▶ Goal of the exercise
Filter the listing below down to the lines containing the word "while".

━━━ Data for this exercise ━━━

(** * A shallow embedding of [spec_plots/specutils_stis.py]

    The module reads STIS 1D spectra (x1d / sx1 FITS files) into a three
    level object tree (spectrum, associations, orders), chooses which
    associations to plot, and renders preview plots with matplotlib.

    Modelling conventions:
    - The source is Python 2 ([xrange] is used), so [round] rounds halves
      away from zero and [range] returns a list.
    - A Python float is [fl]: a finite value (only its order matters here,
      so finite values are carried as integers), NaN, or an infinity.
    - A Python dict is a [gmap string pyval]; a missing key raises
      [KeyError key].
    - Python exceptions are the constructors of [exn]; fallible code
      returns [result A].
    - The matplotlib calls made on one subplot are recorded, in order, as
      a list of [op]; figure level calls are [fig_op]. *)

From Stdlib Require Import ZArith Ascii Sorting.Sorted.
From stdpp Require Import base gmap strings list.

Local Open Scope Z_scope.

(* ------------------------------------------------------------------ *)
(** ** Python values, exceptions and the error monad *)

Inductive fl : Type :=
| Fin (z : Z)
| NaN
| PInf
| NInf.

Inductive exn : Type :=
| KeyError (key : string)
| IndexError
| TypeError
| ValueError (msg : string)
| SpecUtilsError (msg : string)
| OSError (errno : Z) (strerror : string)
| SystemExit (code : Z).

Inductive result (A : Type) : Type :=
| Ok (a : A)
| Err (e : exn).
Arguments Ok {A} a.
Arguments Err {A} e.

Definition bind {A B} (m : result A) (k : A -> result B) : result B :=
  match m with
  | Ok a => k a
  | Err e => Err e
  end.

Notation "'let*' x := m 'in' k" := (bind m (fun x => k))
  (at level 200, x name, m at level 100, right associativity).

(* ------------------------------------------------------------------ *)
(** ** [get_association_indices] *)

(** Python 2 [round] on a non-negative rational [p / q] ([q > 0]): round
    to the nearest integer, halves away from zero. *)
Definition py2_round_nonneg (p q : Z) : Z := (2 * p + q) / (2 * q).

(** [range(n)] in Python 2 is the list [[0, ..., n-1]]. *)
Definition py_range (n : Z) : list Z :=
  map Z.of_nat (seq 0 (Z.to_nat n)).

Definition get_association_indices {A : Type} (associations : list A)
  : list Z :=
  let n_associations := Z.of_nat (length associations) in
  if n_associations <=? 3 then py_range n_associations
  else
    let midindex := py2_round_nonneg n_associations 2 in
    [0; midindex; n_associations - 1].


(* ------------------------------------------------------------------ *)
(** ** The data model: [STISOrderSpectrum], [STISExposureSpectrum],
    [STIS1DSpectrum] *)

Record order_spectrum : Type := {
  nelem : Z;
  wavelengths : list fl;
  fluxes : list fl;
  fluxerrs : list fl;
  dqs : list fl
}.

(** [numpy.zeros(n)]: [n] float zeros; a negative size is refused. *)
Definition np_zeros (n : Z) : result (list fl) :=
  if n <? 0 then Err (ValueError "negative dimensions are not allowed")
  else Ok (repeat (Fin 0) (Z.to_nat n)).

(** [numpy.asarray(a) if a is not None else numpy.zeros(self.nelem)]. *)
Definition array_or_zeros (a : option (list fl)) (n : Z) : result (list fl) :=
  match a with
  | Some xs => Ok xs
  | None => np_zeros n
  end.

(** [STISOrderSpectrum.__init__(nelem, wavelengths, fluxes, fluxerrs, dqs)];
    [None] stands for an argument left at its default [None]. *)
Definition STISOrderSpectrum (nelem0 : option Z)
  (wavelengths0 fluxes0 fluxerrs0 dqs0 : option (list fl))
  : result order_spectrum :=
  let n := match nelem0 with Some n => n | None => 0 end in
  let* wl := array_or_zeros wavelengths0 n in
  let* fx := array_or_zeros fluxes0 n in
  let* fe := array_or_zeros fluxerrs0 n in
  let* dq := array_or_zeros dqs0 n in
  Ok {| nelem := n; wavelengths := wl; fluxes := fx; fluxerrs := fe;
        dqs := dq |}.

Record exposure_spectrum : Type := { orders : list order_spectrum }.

━━━
━━━ Data for this exercise ━━━

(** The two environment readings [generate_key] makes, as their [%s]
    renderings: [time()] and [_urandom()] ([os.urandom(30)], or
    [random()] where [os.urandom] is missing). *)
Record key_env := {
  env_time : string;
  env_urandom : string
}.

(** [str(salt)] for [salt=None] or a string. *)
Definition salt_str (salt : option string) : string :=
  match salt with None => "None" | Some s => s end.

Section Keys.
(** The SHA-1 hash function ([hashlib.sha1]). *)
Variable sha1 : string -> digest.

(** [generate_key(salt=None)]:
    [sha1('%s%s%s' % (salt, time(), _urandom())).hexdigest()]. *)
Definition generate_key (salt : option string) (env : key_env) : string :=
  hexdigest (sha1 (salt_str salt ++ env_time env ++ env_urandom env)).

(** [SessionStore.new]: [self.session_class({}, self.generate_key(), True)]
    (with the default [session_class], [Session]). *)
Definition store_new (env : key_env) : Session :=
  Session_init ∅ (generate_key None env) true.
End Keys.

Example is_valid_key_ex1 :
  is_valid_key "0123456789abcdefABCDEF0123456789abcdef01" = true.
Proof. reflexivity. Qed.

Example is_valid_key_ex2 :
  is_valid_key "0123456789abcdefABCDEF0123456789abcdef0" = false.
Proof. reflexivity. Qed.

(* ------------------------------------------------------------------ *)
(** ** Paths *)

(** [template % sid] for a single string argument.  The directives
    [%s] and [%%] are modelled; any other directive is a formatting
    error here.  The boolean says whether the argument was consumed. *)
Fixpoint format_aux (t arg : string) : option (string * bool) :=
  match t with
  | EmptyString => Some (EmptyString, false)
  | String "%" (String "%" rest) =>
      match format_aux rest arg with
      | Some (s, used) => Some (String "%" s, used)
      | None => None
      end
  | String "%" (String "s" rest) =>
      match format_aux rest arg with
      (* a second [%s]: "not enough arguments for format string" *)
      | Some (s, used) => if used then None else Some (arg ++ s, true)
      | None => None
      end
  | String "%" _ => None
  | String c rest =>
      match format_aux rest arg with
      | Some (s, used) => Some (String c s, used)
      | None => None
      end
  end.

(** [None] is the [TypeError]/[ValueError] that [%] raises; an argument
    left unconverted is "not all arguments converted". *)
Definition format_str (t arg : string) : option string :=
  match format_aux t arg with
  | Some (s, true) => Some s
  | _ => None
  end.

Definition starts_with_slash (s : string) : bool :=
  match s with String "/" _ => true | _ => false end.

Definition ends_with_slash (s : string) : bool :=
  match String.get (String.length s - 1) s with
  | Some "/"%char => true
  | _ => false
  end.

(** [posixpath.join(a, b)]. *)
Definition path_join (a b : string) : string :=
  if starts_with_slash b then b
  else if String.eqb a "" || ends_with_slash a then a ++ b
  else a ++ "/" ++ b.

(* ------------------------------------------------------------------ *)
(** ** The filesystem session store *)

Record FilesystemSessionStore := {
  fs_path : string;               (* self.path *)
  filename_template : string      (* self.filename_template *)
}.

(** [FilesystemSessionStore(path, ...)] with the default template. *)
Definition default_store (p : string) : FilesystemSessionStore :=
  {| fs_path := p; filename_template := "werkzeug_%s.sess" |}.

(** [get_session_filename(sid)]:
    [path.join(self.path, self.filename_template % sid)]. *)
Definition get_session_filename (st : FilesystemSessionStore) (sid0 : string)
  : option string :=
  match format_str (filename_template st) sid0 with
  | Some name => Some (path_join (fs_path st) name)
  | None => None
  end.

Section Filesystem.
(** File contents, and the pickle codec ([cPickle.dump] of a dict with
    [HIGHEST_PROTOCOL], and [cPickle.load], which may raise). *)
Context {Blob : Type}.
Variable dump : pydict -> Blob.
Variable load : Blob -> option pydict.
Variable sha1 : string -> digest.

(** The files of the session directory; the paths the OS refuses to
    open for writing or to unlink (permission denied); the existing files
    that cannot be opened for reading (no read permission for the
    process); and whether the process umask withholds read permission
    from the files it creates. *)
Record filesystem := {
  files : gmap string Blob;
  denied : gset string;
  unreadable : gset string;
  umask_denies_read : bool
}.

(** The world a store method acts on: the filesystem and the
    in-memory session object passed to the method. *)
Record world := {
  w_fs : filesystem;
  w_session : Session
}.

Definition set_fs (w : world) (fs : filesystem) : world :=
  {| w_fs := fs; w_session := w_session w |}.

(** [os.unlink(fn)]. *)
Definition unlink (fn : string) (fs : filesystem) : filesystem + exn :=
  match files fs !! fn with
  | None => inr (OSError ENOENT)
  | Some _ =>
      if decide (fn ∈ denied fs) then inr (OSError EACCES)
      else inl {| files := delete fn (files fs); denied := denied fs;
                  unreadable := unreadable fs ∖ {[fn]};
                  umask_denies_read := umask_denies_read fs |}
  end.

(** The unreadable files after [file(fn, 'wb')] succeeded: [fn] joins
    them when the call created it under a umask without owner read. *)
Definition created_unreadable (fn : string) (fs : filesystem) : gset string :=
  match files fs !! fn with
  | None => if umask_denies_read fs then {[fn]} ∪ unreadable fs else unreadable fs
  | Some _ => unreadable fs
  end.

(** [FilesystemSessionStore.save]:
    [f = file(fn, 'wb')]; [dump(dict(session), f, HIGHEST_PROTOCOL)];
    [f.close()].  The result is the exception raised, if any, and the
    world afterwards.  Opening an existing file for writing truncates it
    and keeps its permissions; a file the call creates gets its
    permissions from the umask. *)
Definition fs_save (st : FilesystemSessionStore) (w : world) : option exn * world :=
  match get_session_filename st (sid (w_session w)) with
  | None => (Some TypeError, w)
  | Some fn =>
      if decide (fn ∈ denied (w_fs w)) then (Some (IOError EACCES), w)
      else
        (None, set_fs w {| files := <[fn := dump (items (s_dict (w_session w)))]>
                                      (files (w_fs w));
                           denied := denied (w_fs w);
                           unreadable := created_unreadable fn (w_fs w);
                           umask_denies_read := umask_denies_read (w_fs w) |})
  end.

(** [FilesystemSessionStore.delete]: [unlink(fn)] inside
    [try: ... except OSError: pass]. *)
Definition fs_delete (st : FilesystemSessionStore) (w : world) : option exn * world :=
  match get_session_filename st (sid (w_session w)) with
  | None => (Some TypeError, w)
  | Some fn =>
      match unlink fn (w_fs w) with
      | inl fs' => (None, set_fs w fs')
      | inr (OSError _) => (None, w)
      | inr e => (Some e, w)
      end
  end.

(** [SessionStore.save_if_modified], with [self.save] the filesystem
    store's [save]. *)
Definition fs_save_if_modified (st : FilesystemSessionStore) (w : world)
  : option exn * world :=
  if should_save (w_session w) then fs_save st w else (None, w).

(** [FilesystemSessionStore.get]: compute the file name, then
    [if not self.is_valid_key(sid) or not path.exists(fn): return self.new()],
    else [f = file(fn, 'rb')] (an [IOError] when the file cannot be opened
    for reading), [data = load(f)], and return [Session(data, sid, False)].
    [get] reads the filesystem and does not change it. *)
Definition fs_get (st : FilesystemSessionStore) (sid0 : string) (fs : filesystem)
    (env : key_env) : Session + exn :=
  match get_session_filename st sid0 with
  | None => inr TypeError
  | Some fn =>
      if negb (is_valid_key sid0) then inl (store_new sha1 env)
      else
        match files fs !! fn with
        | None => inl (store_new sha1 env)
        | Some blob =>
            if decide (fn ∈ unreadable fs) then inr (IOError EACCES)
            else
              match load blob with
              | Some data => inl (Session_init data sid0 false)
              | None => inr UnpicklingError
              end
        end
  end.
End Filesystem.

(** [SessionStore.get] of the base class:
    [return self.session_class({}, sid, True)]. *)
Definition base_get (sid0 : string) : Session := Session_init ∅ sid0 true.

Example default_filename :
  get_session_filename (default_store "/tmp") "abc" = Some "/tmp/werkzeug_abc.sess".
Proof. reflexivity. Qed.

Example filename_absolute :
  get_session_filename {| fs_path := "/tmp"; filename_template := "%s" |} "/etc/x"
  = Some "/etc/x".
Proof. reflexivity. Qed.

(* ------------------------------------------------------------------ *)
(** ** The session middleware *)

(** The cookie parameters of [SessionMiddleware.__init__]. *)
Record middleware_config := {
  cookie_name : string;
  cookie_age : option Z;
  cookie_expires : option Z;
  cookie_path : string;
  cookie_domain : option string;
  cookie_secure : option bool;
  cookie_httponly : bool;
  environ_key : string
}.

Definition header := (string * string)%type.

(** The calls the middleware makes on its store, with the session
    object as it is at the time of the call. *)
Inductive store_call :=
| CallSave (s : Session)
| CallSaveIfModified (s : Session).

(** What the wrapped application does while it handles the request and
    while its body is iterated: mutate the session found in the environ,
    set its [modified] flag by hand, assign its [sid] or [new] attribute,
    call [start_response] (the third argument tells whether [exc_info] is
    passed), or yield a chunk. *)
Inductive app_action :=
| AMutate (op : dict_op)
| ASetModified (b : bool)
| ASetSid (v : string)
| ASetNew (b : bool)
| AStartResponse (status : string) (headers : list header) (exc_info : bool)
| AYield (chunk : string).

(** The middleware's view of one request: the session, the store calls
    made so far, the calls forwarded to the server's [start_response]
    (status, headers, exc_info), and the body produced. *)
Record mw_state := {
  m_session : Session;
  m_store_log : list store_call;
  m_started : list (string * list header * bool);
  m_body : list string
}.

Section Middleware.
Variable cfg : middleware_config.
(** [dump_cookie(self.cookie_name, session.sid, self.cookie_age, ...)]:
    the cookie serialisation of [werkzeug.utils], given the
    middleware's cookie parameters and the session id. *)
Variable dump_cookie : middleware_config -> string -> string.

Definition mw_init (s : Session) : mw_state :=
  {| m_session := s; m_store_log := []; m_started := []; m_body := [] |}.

━━━

▶ Solution
(** What the wrapped application does while it handles the request and
    while its body is iterated: mutate the session found in the environ,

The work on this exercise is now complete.